Après l’artisanat et le bricolage, Lisette Gagnon caresse un nouveau projet. Avec Les aînés branchés, elle veut entraîner les résidants du Château Dubuc dans l’univers du Web. 

« Notre prochaine étape, c’est YouTube ! », lance tout de go Lisette Gagnon, provoquant la surprise de l’auteure de ces lignes et un fou rire généralisé au sein du groupe de dames. A priori, il sera principalement question de visionner des vidéos d’intérêt et de suivre certaines chaînes. Mais les femmes n’excluent pas la possibilité de créer elles-mêmes du contenu.

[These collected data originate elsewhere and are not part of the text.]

(** ** The recursive specs *)

Definition B3_CAS_OPERATION_V1_SPEC : RSpec :=
  RRecord [
    ("schema", RIdentifier (Some ["keep.native-b3-operation"]));
    ("version", RUint 1 1);
    ("operationKind", RIdentifier (Some ["compare-and-advance"]));
    ("scopeKey", RRecord [
        ("authorityId", RIdentifier None);
        ("namespace", RIdentifier None);
        ("scope", RIdentifier None);
        ("genesisRootDigest", RDigest "GenesisRootEnvelopeDigest")]);
    ("expectedStateDigest", RDigest "B3StateDigest");
    ("newStateDigest", RDigest "B3StateDigest");
    ("callerPurpose", RTagged "purpose" [
        ("root-update", RRecord [
            ("purpose", RIdentifier (Some ["root-update"]));
            ("authorization", RTagged "kind" [
                ("root-update", RRecord [
                    ("kind", RIdentifier (Some ["root-update"]));
                    ("authorizationEnvelopeDigest", RDigest "RootEnvelopeDigest")]);
                ("revocation", RRecord [
                    ("kind", RIdentifier (Some ["revocation"]));
                    ("authorizationEnvelopeDigest", RDigest "RevocationEnvelopeDigest")]);
                ("rollback", RRecord [
                    ("kind", RIdentifier (Some ["rollback"]));
                    ("authorizationEnvelopeDigest", RDigest "RollbackAuthorizationEnvelopeDigest")]);
                ("recovery", RRecord [
                    ("kind", RIdentifier (Some ["recovery"]));
                    ("authorizationEnvelopeDigest", RDigest "RevocationRecoveryEnvelopeDigest")]);
                ("deployment", RRecord [
                    ("kind", RIdentifier (Some ["deployment"]));
                    ("authorizationEnvelopeDigest", RDigest "DeploymentEnvelopeDigest")])])]);
        ("revocation-advance", RRecord [
            ("purpose", RIdentifier (Some ["revocation-advance"]));
            ("authorization", RTagged "kind" [
                ("root-update", RRecord [
                    ("kind", RIdentifier (Some ["root-update"]));
                    ("authorizationEnvelopeDigest", RDigest "RootEnvelopeDigest")]);
                ("revocation", RRecord [
                    ("kind", RIdentifier (Some ["revocation"]));
                    ("authorizationEnvelopeDigest", RDigest "RevocationEnvelopeDigest")]);
                ("rollback", RRecord [
                    ("kind", RIdentifier (Some ["rollback"]));
                    ("authorizationEnvelopeDigest", RDigest "RollbackAuthorizationEnvelopeDigest")]);
                ("recovery", RRecord [
                    ("kind", RIdentifier (Some ["recovery"]));
                    ("authorizationEnvelopeDigest", RDigest "RevocationRecoveryEnvelopeDigest")]);
                ("deployment", RRecord [
                    ("kind", RIdentifier (Some ["deployment"]));
                    ("authorizationEnvelopeDigest", RDigest "DeploymentEnvelopeDigest")])])]);
        ("rollback", RRecord [
            ("purpose", RIdentifier (Some ["rollback"]));
            ("authorization", RTagged "kind" [
                ("root-update", RRecord [
                    ("kind", RIdentifier (Some ["root-update"]));
                    ("authorizationEnvelopeDigest", RDigest "RootEnvelopeDigest")]);
                ("revocation", RRecord [
                    ("kind", RIdentifier (Some ["revocation"]));
                    ("authorizationEnvelopeDigest", RDigest "RevocationEnvelopeDigest")]);
                ("rollback", RRecord [
                    ("kind", RIdentifier (Some ["rollback"]));
                    ("authorizationEnvelopeDigest", RDigest "RollbackAuthorizationEnvelopeDigest")]);
                ("recovery", RRecord [
                    ("kind", RIdentifier (Some ["recovery"]));
                    ("authorizationEnvelopeDigest", RDigest "RevocationRecoveryEnvelopeDigest")]);
                ("deployment", RRecord [
                    ("kind", RIdentifier (Some ["deployment"]));
                    ("authorizationEnvelopeDigest", RDigest "DeploymentEnvelopeDigest")])])]);
        ("recovery", RRecord [
            ("purpose", RIdentifier (Some ["recovery"]));
            ("authorization", RTagged "kind" [
                ("root-update", RRecord [
                    ("kind", RIdentifier (Some ["root-update"]));
                    ("authorizationEnvelopeDigest", RDigest "RootEnvelopeDigest")]);
                ("revocation", RRecord [
                    ("kind", RIdentifier (Some ["revocation"]));
                    ("authorizationEnvelopeDigest", RDigest "RevocationEnvelopeDigest")]);
                ("rollback", RRecord [
                    ("kind", RIdentifier (Some ["rollback"]));
                    ("authorizationEnvelopeDigest", RDigest "RollbackAuthorizationEnvelopeDigest")]);
                ("recovery", RRecord [
                    ("kind", RIdentifier (Some ["recovery"]));
                    ("authorizationEnvelopeDigest", RDigest "RevocationRecoveryEnvelopeDigest")]);
                ("deployment", RRecord [
                    ("kind", RIdentifier (Some ["deployment"]));
                    ("authorizationEnvelopeDigest", RDigest "DeploymentEnvelopeDigest")])])]);
        ("deployment-advance", RRecord [
            ("purpose", RIdentifier (Some ["deployment-advance"]));
            ("authorization", RTagged "kind" [
                ("root-update", RRecord [
                    ("kind", RIdentifier (Some ["root-update"]));
                    ("authorizationEnvelopeDigest", RDigest "RootEnvelopeDigest")]);
                ("revocation", RRecord [
                    ("kind", RIdentifier (Some ["revocation"]));
                    ("authorizationEnvelopeDigest", RDigest "RevocationEnvelopeDigest")]);
                ("rollback", RRecord [
                    ("kind", RIdentifier (Some ["rollback"]));
                    ("authorizationEnvelopeDigest", RDigest "RollbackAuthorizationEnvelopeDigest")]);
                ("recovery", RRecord [
                    ("kind", RIdentifier (Some ["recovery"]));
                    ("authorizationEnvelopeDigest", RDigest "RevocationRecoveryEnvelopeDigest")]);
                ("deployment", RRecord [
                    ("kind", RIdentifier (Some ["deployment"]));
                    ("authorizationEnvelopeDigest", RDigest "DeploymentEnvelopeDigest")])])])]);
    ("requestNonce", RBytes (Some 32) None)].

La bénévole ignorait qu’en lançant son projet des Visites de l’amitié, toute une communauté se grefferait autour de son projet. Les tapis tressés ont suscité l’intérêt de plusieurs et, comme le signale Lisette Gagnon, même les messieurs vouent une fascination aux dames et à leur travail. Tranquillement, ils commencent à rôder autour et affichent une certaine curiosité. 

« Mon but, c’est d’attirer des gens et de faire en sorte qu’ils socialisent ensemble dans la résidence. Il y a un effet de chaîne et il y a des messieurs qui s’en viennent. Ces madames-là ont un potentiel. Tout ce que j’ai fait, c’est le réveiller », croit Lisette Gagnon.